## ACTION ITEM
Every entry must be repeated exactly in the answer.

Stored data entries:
* * * * * * *
(** * goauld: a JSON-LD document index on an ordered key/value store

    A shallow embedding of the Go package [goauld] (scalars, term paths,
    query parts, the value extractor and the collection layer) together with
    the properties of its specification that were checked against it.

    Conventions of the embedding
    - a Go [byte] is a [Z] in [0, 256); a [[]byte] is a [list Z];
    - a Go [string] is a sequence of bytes, here a [string] of 8-bit
      characters; [[]byte(s)] is [bytes_of_string s];
    - a [float64] is represented by its IEEE-754 bit pattern, a [Z] in
      [0, 2^64): the package never computes with doubles, it only takes
      [math.Float64bits] of them;
    - a value of type [interface{}] is an element of the inductive [any];
    - a function returning [(T, error)] returns a [result T]; a panic is a
      separate outcome, see [outcome]. *)

From Stdlib Require Import ZArith QArith Lia List Ascii String.
From stdpp Require Import gmap strings list fin_maps sorting.

Set Warnings "-register-all".
#[local] Open Scope Z_scope.

(** ** Bytes and strings *)

Abbreviation bytes := (list Z) (only parsing).

Definition byte_of_ascii (a : ascii) : Z := Z.of_N (N_of_ascii a).

(** [[]byte(s)]: the bytes of a Go string, in order, nothing appended. *)
Definition bytes_of_string (s : string) : bytes :=
  map byte_of_ascii (list_ascii_of_string s).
* * * * * * *
## ANSWER TO THIS PROBLEM
(** * goauld: a JSON-LD document index on an ordered key/value store

    A shallow embedding of the Go package [goauld] (scalars, term paths,
    query parts, the value extractor and the collection layer) together with
    the properties of its specification that were checked against it.

    Conventions of the embedding
    - a Go [byte] is a [Z] in [0, 256); a [[]byte] is a [list Z];
    - a Go [string] is a sequence of bytes, here a [string] of 8-bit
      characters; [[]byte(s)] is [bytes_of_string s];
    - a [float64] is represented by its IEEE-754 bit pattern, a [Z] in
      [0, 2^64): the package never computes with doubles, it only takes
      [math.Float64bits] of them;
    - a value of type [interface{}] is an element of the inductive [any];
    - a function returning [(T, error)] returns a [result T]; a panic is a
      separate outcome, see [outcome]. *)

From Stdlib Require Import ZArith QArith Lia List Ascii String.
From stdpp Require Import gmap strings list fin_maps sorting.

Set Warnings "-register-all".
#[local] Open Scope Z_scope.

(** ** Bytes and strings *)

Abbreviation bytes := (list Z) (only parsing).

Definition byte_of_ascii (a : ascii) : Z := Z.of_N (N_of_ascii a).

(** [[]byte(s)]: the bytes of a Go string, in order, nothing appended. *)
Definition bytes_of_string (s : string) : bytes :=
  map byte_of_ascii (list_ascii_of_string s).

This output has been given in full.